Salah satu staf kepresidenan langsung maju untuk memisahkan pelaku dari Sheinbaum. Namun sebelum berhasil dipisahkan, pelaku sempat meraba dada Sheinbaum. Tindakan tersebut disaksikan langsung oleh masyarakat di sekitar tempat kejadian.
Dalam konferensi pers, Claudia Sheinbaum mengaku sempat bingung dan baru benar-benar memahami apa yang terjadi setelah melihat rekaman video insiden tersebut. "Orang ini mendekat dalam keadaan mabuk berat. Baru setelah saya melihat videonya, saya menyadari apa yang sebenarnya terjadi,” ujarnya dikutip dari Parapuan, Selasa (11/11/2025).
Setelah kejadian itu, pihak kepolisian Meksiko langsung menangkap pelaku. Kantor kepresidenan mengonfirmasi bahwa pria tersebut kini didakwa dengan pasal pelecehan seksual. Berdasarkan hukum di Meksiko, tindakan pelecehan seksual meliputi perbuatan cabul, sentuhan tidak pantas, hingga perilaku yang merendahkan martabat korban dan menyebabkan tekanan emosional.
Presiden Sheinbaum secara resmi melayangkan laporan kepada kepolisian.
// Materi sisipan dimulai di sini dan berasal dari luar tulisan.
(** ** Operations *)

Definition InRange (p : EntityPool) (id : Z) : bool :=
  (first_id (pool_traits p) <=? id) && (id <? capacity (pool_traits p)).

(** [id - first_id], the index into [slots_]. *)
Definition slot_index (p : EntityPool) (id : Z) : nat :=
  Z.to_nat (id - first_id (pool_traits p)).

(** [Slot(id)]. Callers check [InRange] first; [Slot_InRange] shows the
    index is then inside [slots_], so the default is never used. *)
Definition Slot (p : EntityPool) (id : Z) : SlotData :=
  default slot0 (slots p !! slot_index p id).

Definition set_slot (p : EntityPool) (id : Z) (s : SlotData) : EntityPool :=
  mkPool (kind p) (<[slot_index p id := s]> (slots p)) (closed p).

Definition Alive (p : EntityPool) (id : Z) : bool := InRange p id && alive (Slot p id).

Definition Valid (p : EntityPool) (id gen : Z) : bool :=
  Alive p id && (generation (Slot p id) =? gen).

(** The warning [Adopt] logs for an id outside the pool. *)
Definition outside_warning (p : EntityPool) (id : Z) : string :=
  let t := pool_traits p in
  "the server reported " +:+ name t +:+ " id " +:+ pretty id +:+ ", outside the pool [" +:+
  pretty (first_id t) +:+ ", " +:+ pretty (capacity t) +:+ "); it is ignored".

(** [Adopt(id)]: the new pool and the warnings logged. *)
Definition Adopt (p : EntityPool) (id : Z) : EntityPool * list string :=
  if negb (InRange p id) then (p, [outside_warning p id])
  else
    let slot := Slot p id in
    if alive slot then (p, [])
    else (set_slot p id
            (mkSlot true false (wrap 32 (generation slot + 1))
               (handle slot) (data slot) (tag slot)), []).

Definition Release (p : EntityPool) (id : Z) : EntityPool :=
  if negb (Alive p id) then p
  else set_slot p id (mkSlot false false (generation (Slot p id)) None None "").

Definition Ref (p : EntityPool) (id : Z) : EntityRef :=
  if negb (Alive p id) then no_ref else mkRef id (generation (Slot p id)).

Definition Seen (p : EntityPool) (id : Z) : EntityRef * (EntityPool * list string) :=
  let '(p', warnings) := Adopt p id in (Ref p' id, (p', warnings)).

Definition MarkCreatedByUs (p : EntityPool) (id : Z) : EntityPool :=
  if Alive p id then
    let s := Slot p id in
    set_slot p id (mkSlot (alive s) true (generation s) (handle s) (data s) (tag s))
  else p.

Definition pool_ids (p : EntityPool) : list Z :=
  zrange (first_id (pool_traits p)) (capacity (pool_traits p)).

Definition CreatedByUs (p : EntityPool) : list Z :=
  List.filter (fun id => alive (Slot p id) && created_by_us (Slot p id)) (pool_ids p).

Definition AliveIds (p : EntityPool) : list Z :=
  List.filter (fun id => alive (Slot p id)) (pool_ids p).

Definition Require (p : EntityPool) (id gen : Z) : outcome unit :=
  if closed p then Throw (RuntimeError "runtime shutting down")
  else if negb (Valid p id gen)
  then Throw (RuntimeError (name (pool_traits p) +:+ " no longer exists"))
  else Ret tt.

Definition set_handle (s : SlotData) (h : option EntityHandle) : SlotData :=
  mkSlot (alive s) (created_by_us s) (generation s) h (data s) (tag s).
Definition set_data (s : SlotData) (d : option Z) : SlotData :=
  mkSlot (alive s) (created_by_us s) (generation s) (handle s) d (tag s).
Definition set_tag (s : SlotData) (t : string) : SlotData :=
  mkSlot (alive s) (created_by_us s) (generation s) (handle s) (data s) t.

(** [Push(L, id, generation)]: the handle pushed ([None]: nil). [obj] is the
    identity the Lua allocator gives a new userdata; it is used only when the
    slot has no handle yet. *)
Definition Push (p : EntityPool) (obj id gen : Z) : option EntityHandle * EntityPool :=
  if closed p || negb (Valid p id gen) then (None, p)
  else
    let slot := Slot p id in
    match handle slot with
    | None =>
        let h := mkHandle obj (kind p) id gen in
        (Some h, set_slot p id (set_handle slot (Some h)))
    | Some h => (Some h, p)
    end.

(** [Data(L, id, generation)]: the table returned; [obj] is the identity of
    a new table, used only when the slot has none. *)
Definition Data (p : EntityPool) (obj id gen : Z) : outcome (Z * EntityPool) :=
  _ ← Require p id gen;
  let slot := Slot p id in
  match data slot with
  | None => Ret (obj, set_slot p id (set_data slot (Some obj)))
  | Some d => Ret (d, p)
  end.

Definition SetData (p : EntityPool) (id gen d : Z) : outcome EntityPool :=
  _ ← Require p id gen; Ret (set_slot p id (set_data (Slot p id) (Some d))).

Definition Tag (p : EntityPool) (id gen : Z) : outcome string :=
  _ ← Require p id gen; Ret (tag (Slot p id)).

Definition SetTag (p : EntityPool) (id gen : Z) (t : string) : outcome EntityPool :=
  _ ← Require p id gen; Ret (set_slot p id (set_tag (Slot p id) t)).

Definition Close (p : EntityPool) : EntityPool := mkPool (kind p) (slots p) true.

Definition ReleaseRefs (p : EntityPool) : EntityPool :=
  mkPool (kind p) ((fun s => set_data (set_handle s None) None) <$> slots p) (closed p).

(** ** The invariant *)

(** A dead slot holds nothing; a live slot's cached handle names the slot's
    entity and its current lifetime. *)
Record slot_wf (k : EntityKind) (id : Z) (s : SlotData) : Prop := mkSlotWf
  { swf_dead : alive s = false ->
      created_by_us s = false /\ handle s = None /\ data s = None /\ tag s = "";
    swf_handle h : handle s = Some h ->
      h_kind h = k /\ h_id h = id /\ h_generation h = generation s;
    swf_generation : 0 <= generation s < 2 ^ 32 }.

Record pool_wf (p : EntityPool) : Prop := mkPoolWf
  { pwf_length : Z.of_nat (length (slots p)) =
      capacity (pool_traits p) - first_id (pool_traits p);
    pwf_slots i s : slots p !! i = Some s ->
      slot_wf (kind p) (first_id (pool_traits p) + Z.of_nat i) s }.

(** Every operation, as data: a step of the pool. *)
Inductive pool_op :=
  | OAdopt (id : Z) | ORelease (id : Z) | OMark (id : Z)
  | OPush (obj id gen : Z) | OData (obj id gen : Z) | OSetData (id gen d : Z)
  | OSetTag (id gen : Z) (t : string) | OClose | OReleaseRefs.

Definition ret_or {A B} (d : B) (f : A -> B) (o : outcome A) : B :=
  match o with Ret a => f a | _ => d end.

Definition run_op (p : EntityPool) (op : pool_op) : EntityPool :=
  match op with
  | OAdopt id => fst (Adopt p id)
  | ORelease id => Release p id
  | OMark id => MarkCreatedByUs p id
  | OPush obj id gen => snd (Push p obj id gen)
  | OData obj id gen => ret_or p snd (Data p obj id gen)
  | OSetData id gen d => ret_or p (fun p' => p') (SetData p id gen d)
  | OSetTag id gen t => ret_or p (fun p' => p') (SetTag p id gen t)
  | OClose => Close p
  | OReleaseRefs => ReleaseRefs p
  end.

Definition run_ops (p : EntityPool) (ops : list pool_op) : EntityPool :=
  fold_left run_op ops p.

(** Does this operation start a lifetime at [id]? *)
Definition starts (p : EntityPool) (id : Z) (op : pool_op) : bool :=
  match op with OAdopt id' => (id' =? id) && InRange p id && negb (Alive p id) | _ => false end.

(** How many lifetimes start at [id] while [ops] run. *)
Fixpoint lifetimes (p : EntityPool) (id : Z) (ops : list pool_op) : Z :=
  match ops with
  | [] => 0
  | op :: ops => (if starts p id op then 1 else 0) + lifetimes (run_op p op) id ops
  end.

(** ** Lemmas *)

Lemma InRange_true p id :
  InRange p id = true <-> first_id (pool_traits p) <= id < capacity (pool_traits p).
Proof. unfold InRange. rewrite andb_true_iff, Z.leb_le, Z.ltb_lt. lia. Qed.

Lemma Slot_InRange p id :
  pool_wf p -> InRange p id = true -> slots p !! slot_index p id = Some (Slot p id).
Proof.
  intros [Hl _] Hr%InRange_true. unfold Slot, slot_index.
  destruct (lookup_lt_is_Some_2 (slots p) (Z.to_nat (id - first_id (pool_traits p))))
    as [s Hs]; [lia|]. by rewrite Hs.
Qed.

Lemma slot_index_inj p id id' :
  InRange p id = true -> InRange p id' = true ->
  slot_index p id = slot_index p id' -> id = id'.
Proof. rewrite !InRange_true. unfold slot_index. lia. Qed.

Lemma Slot_wf p id : pool_wf p -> InRange p id = true -> slot_wf (kind p) id (Slot p id).
Proof.
  intros Hwf Hr. pose proof (Slot_InRange _ _ Hwf Hr) as Hs.
  apply (pwf_slots _ Hwf) in Hs. apply InRange_true in Hr. unfold slot_index in Hs.
  replace (first_id _ + _) with id in Hs by lia. done.
Qed.

Lemma InRange_set_slot p id s id' : InRange (set_slot p id s) id' = InRange p id'.
Proof. done. Qed.

Lemma Slot_set_slot_eq p id s :
  pool_wf p -> InRange p id = true -> Slot (set_slot p id s) id = s.
Proof.
  intros Hwf Hr. unfold Slot, set_slot, slot_index, pool_traits; simpl.
  rewrite list_lookup_insert_eq; [done|].
  eapply lookup_lt_Some, (Slot_InRange _ _ Hwf Hr).
Qed.

Lemma Slot_set_slot_ne p id s id' :
  InRange p id = true -> InRange p id' = true -> id <> id' ->
  Slot (set_slot p id s) id' = Slot p id'.
Proof.
  intros Hr Hr' Hne. unfold Slot. f_equal. simpl.
  apply list_lookup_insert_ne. intros Heq. by apply slot_index_inj in Heq.
Qed.

Lemma set_slot_wf p id s :
  pool_wf p -> InRange p id = true -> slot_wf (kind p) id s -> pool_wf (set_slot p id s).
Proof.
  intros Hwf Hr Hs. split.
  - simpl. rewrite length_insert. apply Hwf.
  - intros i s' Hi. simpl in *.
    apply list_lookup_insert_Some in Hi as [(<- & -> & _)|[_ Hi]]; [|by apply Hwf in Hi].
    apply InRange_true in Hr. unfold slot_index.
    replace (first_id _ + _) with id; [done|]. unfold pool_traits in *. simpl. lia.
Qed.

Lemma Alive_InRange p id : Alive p id = true -> InRange p id = true.
Proof. unfold Alive. by intros [? ?]%andb_true_iff. Qed.

Lemma Alive_slot p id : Alive p id = true -> alive (Slot p id) = true.
Proof. unfold Alive. by intros [? ?]%andb_true_iff. Qed.

Lemma Valid_Alive p id g : Valid p id g = true -> Alive p id = true.
Proof. unfold Valid. by intros [? ?]%andb_true_iff. Qed.

Lemma Valid_generation p id g : Valid p id g = true -> generation (Slot p id) = g.
Proof. unfold Valid. by intros [_ ?%Z.eqb_eq]%andb_true_iff. Qed.

Lemma Require_Ret p id g :
  Require p id g = Ret tt <-> closed p = false /\ Valid p id g = true.
Proof. unfold Require. destruct (closed p), (Valid p id g); simpl; intuition congruence. Qed.

#[export] Hint Resolve Alive_InRange Alive_slot Valid_Alive : vcmp.

(** The common prefix of the operations that raise for a dead handle. *)
Lemma Require_bind {A} p id g (k : outcome A) :
  (_ ← Require p id g; k) =
  if closed p then Throw (RuntimeError "runtime shutting down")
  else if Valid p id g then k
  else Throw (RuntimeError (name (pool_traits p) +:+ " no longer exists")).
Proof. unfold Require. by destruct (closed p), (Valid p id g). Qed.

(** Does this operation drop the Lua references of every slot? *)
Definition drops (op : pool_op) : bool := match op with OReleaseRefs => true | _ => false end.

(** What one operation can do to one slot. The index says whether it starts a
    lifetime there. *)
Inductive slot_effect (drops : bool) (k : EntityKind) (id : Z) : bool -> SlotData -> SlotData -> Prop :=
  | eff_same s : slot_effect drops k id false s s
  | eff_start s : alive s = false ->
      slot_effect drops k id true s
        (mkSlot true false (wrap 32 (generation s + 1)) (handle s) (data s) (tag s))
  | eff_release s : alive s = true ->
      slot_effect drops k id false s (mkSlot false false (generation s) None None "")
  | eff_update s s' : alive s = true -> alive s' = true -> generation s' = generation s ->
      (handle s' = handle s \/
       exists obj, handle s = None /\ handle s' = Some (mkHandle obj k id (generation s))) ->
      slot_effect drops k id false s s'
  | eff_drop s : drops = true -> slot_effect drops k id false s (set_data (set_handle s None) None).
Ia menegaskan bahwa tidak seorang pun berhak melanggar ruang pribadi perempuan, termasuk dirinya sebagai kepala negara. "Kalau hal seperti ini bisa terjadi pada presiden, bagaimana dengan semua perempuan muda di negara kita?” ucapnya dalam konferensi pers sehari setelah video insiden itu viral.
Kasus ini menjadi titik balik penting dalam perjuangan melawan kekerasan seksual di Meksiko. Sheinbaum menegaskan akan meninjau ulang undang-undang nasional tentang pelecehan seksual, dan meminta Kementerian Perempuan Meksiko memperluas cakupan hukuman terhadap pelaku di seluruh negara bagian. “Ini harus dilaporkan, harus disebut apa adanya, karena ini adalah bentuk kekerasan,” katanya, dikutip dari Kompas.com.
Hingga kini, pelecehan seksual baru diakui sebagai tindak kriminal di sekitar setengah dari 32 negara bagian Meksiko, termasuk di ibu kota. Padahal, data PBB menunjukkan bahwa sekitar 70 persen perempuan Meksiko berusia 15 tahun ke atas pernah mengalami pelecehan seksual setidaknya sekali dalam hidup mereka. Bahkan, rata-rata 10 perempuan dibunuh setiap hari akibat kekerasan berbasis gender di Meksiko.